In the end, she and her partner have a horribly difficult decision to make.  They need more information before they'll even be able to make a decision.  However, if termination is the decision, she should have access to local, safe, and compassionate care.  She ideally should be able to have an abortion preformed by her ob/gyn or the MFM doc she's seeing, the people she already trusts, already has a relationship with, and who already know the whole complex story.  She shouldn't have to travel over an hour away to go to one of the sole providers in the state.  She shouldn't have to comply with mandatory state waiting laws and other such rules.  She shouldn't have to walk through a line of picketers. 

This is only one of the heart-wrenching stories I've been witness to over the last 2 weeks of ob/gyn clerkship.  I'm repetitively seeing the casualties of the war on family planning and reproductive health choices.  I may only be a single person, but I take it upon myself to be a solider fighting in this war. 

Monday, January 9, 2012

Playing catch!

I caught my first baby today!!!  Then, tonight, I caught my second!!   [and I didn't drop them!]

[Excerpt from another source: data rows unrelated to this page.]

(** A boot, up to the start of the share: the files after the network came up
    ([s1]), after unpacking ([s2]), and when the command was resolved. *)
Lemma boot_calm (w : world (E := E)) cfg s s1 out s' :
  ready s → is_dir s config_path = false →
  boot_ok (mkBoot cfg (wd_now w) (wd_pull w cfg)) → lo_ok s (wd_hostname w) →
  ConfigLoad.Load ConfigLoad.DefaultPath s = (Ok cfg, s1) →
  run w "/" ConfigLoad.DefaultPath DefaultStatePath false s = (Ok out, s') →
  ∃ spec share ns s1 rt s2, out = Supervising spec share ∧ nameservers_of w "/" s = (Ok ns, s1) ∧
    spec_step (mkBoot cfg (wd_now w) (wd_pull w cfg)) (recorded s, s1) (Ok rt) (recorded s2, s2) ∧
    let s3 := before_start ns s2 in
    Resolve s3 "/" rt = Ok spec ∧ calm s s3 ∧ fs_names s3 !! config_path = None ∧
    ∀ q, (∀ h, q ≠ ["peel"; "lo"; h]) → lookup_path s' q = lookup_path s3 q.
Proof.
  intros Hr Hnd Hok Hlo Hcfg. pose proof (config_Load_fs ConfigLoad.DefaultPath s) as E1. rewrite Hcfg in E1. cbn in E1. subst s1.
  unfold run. unfold io_bind at 1, io_wrap at 1. rewrite Hcfg. cbn [res_map_err].
  destruct (nameservers_guards w s Hr) as (ns & s1 & Hnet & Hg).
  rewrite (io_bind_ok _ _ _ _ _ Hnet). destruct (guards_ready s s1 Hr Hg) as [Hr1 Hrec].
  pose proof (ensure_simulates _ s1 Hr1 Hok) as He. cbn [bt_cfg bt_now bt_pull] in He. unfold io_bind at 1.
  destruct (ensureUnpacked "/" DefaultStatePath cfg (wd_now w) (wd_pull w cfg) s1) as [[rt|e] s2]; [|done].
  destruct He as (Hspec & Hr2 & Hsame). rewrite Hrec in Hspec.
  assert (calm s s2) as Hc2.
  { eapply calm_trans; [by apply guards_calm|]. split; [apply Hr2|]. intros q Hq Ho. apply Hsame; [done|].
    unfold own_files in Ho. unfold state_files. rewrite !not_elem_of_cons in *. tauto. }
  assert (is_dir s2 config_path = false) as Hnd2.
  { unfold is_dir. destruct (Hsame config_path eq_refl) as [_ ->]; [by apply (bool_decide_unpack _); vm_compute|].
    destruct Hg as [_ Hg]. destruct (Hg config_path eq_refl) as [_ ->]. done. }
  destruct (before_start_calm s s2 ns Hr2 Hc2 Hnd2) as [Hc3 Hgone]. unfold before_start in Hc3, Hgone.
  unfold io_bind at 1, io_bind at 1, io_try at 1. destruct (os_Remove ConfigLoad.DefaultPath s2) as [r3 s3] eqn:E3.
  unfold io_ret at 1. unfold io_bind at 1, io_try at 1. cbn [snd] in *.
  destruct (WriteResolvConf "/" ns s3) as [r4 s4] eqn:E4. cbn [snd] in *.
  unfold io_bind at 1, io_wrap, io_read. destruct (Resolve s4 "/" rt) as [spec|e] eqn:HRes; cbn [res_map_err]; [|done].
  assert (is_dir s4 ["peel"] = true) as Hp.
  { rewrite (calm_dir s s4 ["peel"] Hc3) by (done || by apply (bool_decide_unpack _); vm_compute). apply Hr. }
  destruct (Run_effect s4 (wd_hostname w)) as (share & s6 & HR & Hsame6); [apply Hc3|done|by eapply calm_lo|].
  rewrite (io_bind_ok _ _ _ _ _ HR). unfold io_ret. intros [= <- <-].
  exists spec, share, ns, s1, rt, s2. unfold before_start. rewrite E3. cbn [snd]. rewrite E4. by split_and!.
Qed.
End Safe.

As awkward as it was to be draped in a sterile field moving my hands into new positions, it is absolutely amazing.  I was the first person to lay hands on these two new beautiful beings.  I was allowed to be present at, and to be part of, a hugely piviotal moment in these families' lives. 

AMAZING!!!

Sunday, January 8, 2012

Role reversals

I spent Friday in the emergency room, as a patient.  A bad cold superimposed with some type of viral stomach bug turns out to be a pretty awful combination.  Particularly when the patient is a type 1 diabetic who can't stop vomiting.  The family med doc who I saw in clinic Friday morning decided that a shot of phenergan along with a trip to the ER for some IV fluids was exactly what I needed.  Turns out that I also needed some IV zofran to actually stop the vomiting, a chest XR to rule out pneumonia, phenergan and cough syrup to take home with me, antibiotics for sinisitus, and a weekend of sleeping to break the fever and kick this bug. 

I really don't understand why our patients seem to like the ER so much.  The beds are uncomfortable, the IVs sting, the hospital gowns leave little to be imagined... It was not my ideal way to spend a day. I am very grateful for the treatment I received though.  And that they respected my knowledge of my diabetes as that isn't a fun fight to have when sick.  I am also grateful for the classmate who spent the day in the ER with me and the others who have been taking care of me all weekend.  While I don't feel perfect, I definitely feel better.  Here is to hoping I have the strength to pull off a 30 hour ob/gyn shift tomorrow as I've already used up one precious sick day. 

Tuesday, January 3, 2012

OB/GYN day 1

Today marked the beginning of my ob/gyn clerkship.  It involved me sitting in a small classroom for 8 hours that fluctuated between way too hot and way too cold listening to a plethora of lectures of female anatomy, incontinence, prolapse, normal & abnormal labor and the such.  All the while trying not to blow my nose raw or cough up a lung... yay for an end of break cold.  Tomorrow I get to do more of the same.

So far I have learned that an ob/gyn's ego is much smaller than a surgeon's.  Multiple times we were told that "we know that nearly all of you will go into something besides ob" and "the point we want you to remember when you leave ob/gyn behind is..."  This is compared to the surgeons who believed they were G!d's gift to man, and that we, medical students, would be absolutely crazy if we went into a specialty other than surgery.   The feeble humbleness of the faculty today was a bit off putting.  Also off putting was the story one attending told about killing a baby while showing us a picture of a ruptured ectopic pregnancy (no more than 6 or 7 weeks) that caused the woman to hemorrhage.
 
With all of the information they are giving us over these 2 days of standardized orientation, there has been no mention of birth control, family planning, or elective abortions.  And there is no such lecture on the clerkship schedule as of now.  NONE.  This is not because family planning is irrelevant to the life of an ob/gyn... Simply a lovely reminder that I go to medical school in the conservative south.